-- Opening Marker --

(* ===== verification/Discipline.v ===== *)
(** * Discipline: paying for the steps that must not happen twice

    A ghost budget for interleaved programs.  The state is worth some number of
    tokens ([stored]), every thread holds a list of tokens, and a step may only
    turn one into the other: what must happen at most once costs a token.  A thread
    that holds none may only take the steps allowed by [kept].  [disc] is the
    program logic of such threads; its assertions speak of the tokens of the thread
    and of facts no other thread can invalidate, so that a proof about one thread
    survives every interleaving ([isteps_pay]). *)
From S2P Require Import Prelude Machine Uflib Model Cancellation Scheduler Coroutine Future Waiting.
From S2P Require Import Operators Combinators Dispatch Logic Guarantee Interleave.

(** Changes of an object that cost nothing, and objects that may be allocated for
    nothing. *)
Section Changes.
Context {E : Ext} {TS : TreiberSpec E}.
Definition mild (o o' : obj) : Prop :=
  kind o = kind o' /\
  match o, o' with
  | OFuture x, OFuture y =>
      fut_is_completed y = fut_is_completed x /\ fut_state y = fut_state x /\
      (fut_result y = fut_result x \/ fut_result y = zero_result)
  | OStack t, OStack u => ts_nodes u = ts_nodes t \/ ts_nodes u = []
  | _, _ => True
  end.
Definition blank (owed : fut_cb -> ptr -> bool) (o : obj) : Prop :=
  match o with
  | OFuture x => fut_is_completed x = false /\ fut_state x = PENDING
  | OContinuation x => owed (cont_fn x) (cont_user x) = false
  | OStack t => ts_nodes t = []
  | _ => True
  end.
(** The part of the state budgets depend on. *)
Definition same_view (s s' : st) : Prop :=
  heap s' = heap s /\ next_ptr s' = next_ptr s /\ trace s' = trace s.
Definition free_of_charge (owed : fut_cb -> ptr -> bool) (c : code) : Prop :=
  match c with K_future_cb fn _ u => owed fn u = false | _ => True end.
End Changes.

-- Closing Marker --

[Problem description] Please reproduce exactly the lines from the first one of the records above through the line containing "that holds none", both included, and nothing else.

[Result for this exercise]
(* ===== verification/Discipline.v ===== *)
(** * Discipline: paying for the steps that must not happen twice

    A ghost budget for interleaved programs.  The state is worth some number of
    tokens ([stored]), every thread holds a list of tokens, and a step may only
    turn one into the other: what must happen at most once costs a token.  A thread
    that holds none may only take the steps allowed by [kept].  [disc] is the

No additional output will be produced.